--- RAW DATA ---
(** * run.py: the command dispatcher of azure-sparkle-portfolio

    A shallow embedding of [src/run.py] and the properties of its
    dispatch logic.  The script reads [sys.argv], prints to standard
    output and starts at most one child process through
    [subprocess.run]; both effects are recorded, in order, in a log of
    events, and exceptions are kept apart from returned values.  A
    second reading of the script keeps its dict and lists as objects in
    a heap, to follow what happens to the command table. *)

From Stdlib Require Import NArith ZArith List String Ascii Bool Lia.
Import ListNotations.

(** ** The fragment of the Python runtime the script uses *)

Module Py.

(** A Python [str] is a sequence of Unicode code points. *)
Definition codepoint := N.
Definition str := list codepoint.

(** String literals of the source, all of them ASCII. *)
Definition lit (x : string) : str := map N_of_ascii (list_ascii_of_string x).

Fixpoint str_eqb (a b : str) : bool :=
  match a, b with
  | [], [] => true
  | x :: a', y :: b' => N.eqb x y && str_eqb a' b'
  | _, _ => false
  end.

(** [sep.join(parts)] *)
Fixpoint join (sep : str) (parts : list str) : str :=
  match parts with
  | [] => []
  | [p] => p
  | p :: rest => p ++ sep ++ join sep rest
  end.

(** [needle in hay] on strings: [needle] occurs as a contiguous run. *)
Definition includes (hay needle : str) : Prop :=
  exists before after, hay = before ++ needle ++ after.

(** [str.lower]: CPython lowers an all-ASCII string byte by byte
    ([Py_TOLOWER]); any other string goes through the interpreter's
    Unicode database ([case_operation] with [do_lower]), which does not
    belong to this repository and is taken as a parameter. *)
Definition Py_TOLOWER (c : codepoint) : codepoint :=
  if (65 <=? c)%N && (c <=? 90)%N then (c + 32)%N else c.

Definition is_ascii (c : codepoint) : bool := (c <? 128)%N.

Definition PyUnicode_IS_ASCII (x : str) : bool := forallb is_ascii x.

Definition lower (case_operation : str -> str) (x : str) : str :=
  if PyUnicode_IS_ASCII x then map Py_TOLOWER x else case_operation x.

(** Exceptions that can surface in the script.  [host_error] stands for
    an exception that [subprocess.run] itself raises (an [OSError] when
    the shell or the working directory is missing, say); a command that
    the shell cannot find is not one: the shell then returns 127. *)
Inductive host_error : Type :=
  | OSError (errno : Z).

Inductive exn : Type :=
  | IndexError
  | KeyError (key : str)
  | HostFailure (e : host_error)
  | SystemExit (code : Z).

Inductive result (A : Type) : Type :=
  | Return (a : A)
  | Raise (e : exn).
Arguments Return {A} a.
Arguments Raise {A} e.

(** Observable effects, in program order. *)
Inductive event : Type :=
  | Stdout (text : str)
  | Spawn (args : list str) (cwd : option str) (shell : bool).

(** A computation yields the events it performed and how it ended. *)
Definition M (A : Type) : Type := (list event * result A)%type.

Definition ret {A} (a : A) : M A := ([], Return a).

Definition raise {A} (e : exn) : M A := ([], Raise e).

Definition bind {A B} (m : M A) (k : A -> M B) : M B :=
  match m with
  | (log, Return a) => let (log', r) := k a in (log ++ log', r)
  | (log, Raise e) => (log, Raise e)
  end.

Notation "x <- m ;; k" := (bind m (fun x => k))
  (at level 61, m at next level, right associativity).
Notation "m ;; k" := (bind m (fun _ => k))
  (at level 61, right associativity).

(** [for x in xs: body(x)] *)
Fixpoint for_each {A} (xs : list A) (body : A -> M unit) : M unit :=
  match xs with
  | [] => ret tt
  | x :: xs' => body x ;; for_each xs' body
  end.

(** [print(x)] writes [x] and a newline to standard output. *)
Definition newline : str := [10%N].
---
--- RAW DATA ---
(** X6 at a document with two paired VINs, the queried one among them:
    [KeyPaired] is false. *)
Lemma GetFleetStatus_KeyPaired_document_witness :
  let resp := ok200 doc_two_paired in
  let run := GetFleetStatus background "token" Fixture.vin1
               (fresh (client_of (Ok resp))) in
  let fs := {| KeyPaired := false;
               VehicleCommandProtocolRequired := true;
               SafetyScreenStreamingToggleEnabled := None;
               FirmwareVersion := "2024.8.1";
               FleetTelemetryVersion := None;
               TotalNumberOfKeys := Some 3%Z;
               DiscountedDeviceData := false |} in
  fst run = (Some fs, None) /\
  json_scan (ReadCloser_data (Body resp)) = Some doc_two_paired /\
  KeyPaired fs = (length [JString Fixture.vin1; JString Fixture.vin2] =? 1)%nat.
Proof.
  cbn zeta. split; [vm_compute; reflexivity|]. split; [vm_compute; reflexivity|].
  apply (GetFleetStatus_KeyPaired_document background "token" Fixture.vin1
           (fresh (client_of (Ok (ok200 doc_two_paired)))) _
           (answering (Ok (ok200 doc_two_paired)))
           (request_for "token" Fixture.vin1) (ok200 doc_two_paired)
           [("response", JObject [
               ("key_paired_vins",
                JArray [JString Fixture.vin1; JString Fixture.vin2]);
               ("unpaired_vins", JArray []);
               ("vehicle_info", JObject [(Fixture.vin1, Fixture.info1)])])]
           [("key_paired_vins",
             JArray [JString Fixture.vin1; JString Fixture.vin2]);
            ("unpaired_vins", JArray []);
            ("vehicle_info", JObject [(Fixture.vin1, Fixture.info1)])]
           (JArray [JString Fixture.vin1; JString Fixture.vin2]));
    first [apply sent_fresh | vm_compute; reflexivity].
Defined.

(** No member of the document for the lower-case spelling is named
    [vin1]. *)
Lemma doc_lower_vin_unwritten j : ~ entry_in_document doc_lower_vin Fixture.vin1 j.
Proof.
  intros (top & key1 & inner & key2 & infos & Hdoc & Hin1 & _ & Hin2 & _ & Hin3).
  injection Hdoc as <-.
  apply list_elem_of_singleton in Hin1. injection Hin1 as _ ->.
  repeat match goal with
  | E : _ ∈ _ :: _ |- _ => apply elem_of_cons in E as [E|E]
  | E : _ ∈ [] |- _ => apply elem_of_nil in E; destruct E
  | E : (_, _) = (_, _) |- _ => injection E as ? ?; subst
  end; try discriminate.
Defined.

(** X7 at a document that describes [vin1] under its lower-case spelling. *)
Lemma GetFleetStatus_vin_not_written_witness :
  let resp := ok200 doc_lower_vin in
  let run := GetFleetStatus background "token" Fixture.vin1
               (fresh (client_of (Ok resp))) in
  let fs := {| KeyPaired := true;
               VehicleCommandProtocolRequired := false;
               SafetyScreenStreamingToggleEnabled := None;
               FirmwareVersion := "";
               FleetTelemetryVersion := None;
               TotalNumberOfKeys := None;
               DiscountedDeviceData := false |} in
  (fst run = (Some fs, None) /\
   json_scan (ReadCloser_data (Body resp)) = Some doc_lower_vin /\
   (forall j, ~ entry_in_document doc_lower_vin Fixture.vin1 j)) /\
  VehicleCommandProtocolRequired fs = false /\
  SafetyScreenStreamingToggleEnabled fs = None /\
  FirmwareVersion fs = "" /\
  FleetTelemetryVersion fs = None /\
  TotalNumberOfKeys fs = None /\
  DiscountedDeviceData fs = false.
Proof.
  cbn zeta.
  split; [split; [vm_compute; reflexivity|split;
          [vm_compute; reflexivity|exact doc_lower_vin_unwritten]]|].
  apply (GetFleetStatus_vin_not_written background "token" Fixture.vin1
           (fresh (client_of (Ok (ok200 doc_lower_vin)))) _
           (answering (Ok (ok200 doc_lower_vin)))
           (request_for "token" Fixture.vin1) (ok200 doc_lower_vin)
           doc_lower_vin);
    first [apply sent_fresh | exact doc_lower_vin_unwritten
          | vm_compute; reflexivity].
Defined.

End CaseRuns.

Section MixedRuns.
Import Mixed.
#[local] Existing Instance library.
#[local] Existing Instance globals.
---
TASK PROMPT:
What you give back should be exactly the lines of the data above from the line with "Definition is_ascii (c" through the line with "(errno : Z).", both of those included, and nothing more.

RESPONSE BELOW:
Definition is_ascii (c : codepoint) : bool := (c <? 128)%N.

Definition PyUnicode_IS_ASCII (x : str) : bool := forallb is_ascii x.

Definition lower (case_operation : str -> str) (x : str) : str :=
  if PyUnicode_IS_ASCII x then map Py_TOLOWER x else case_operation x.

(** Exceptions that can surface in the script.  [host_error] stands for
    an exception that [subprocess.run] itself raises (an [OSError] when
    the shell or the working directory is missing, say); a command that
    the shell cannot find is not one: the shell then returns 127. *)
Inductive host_error : Type :=
  | OSError (errno : Z).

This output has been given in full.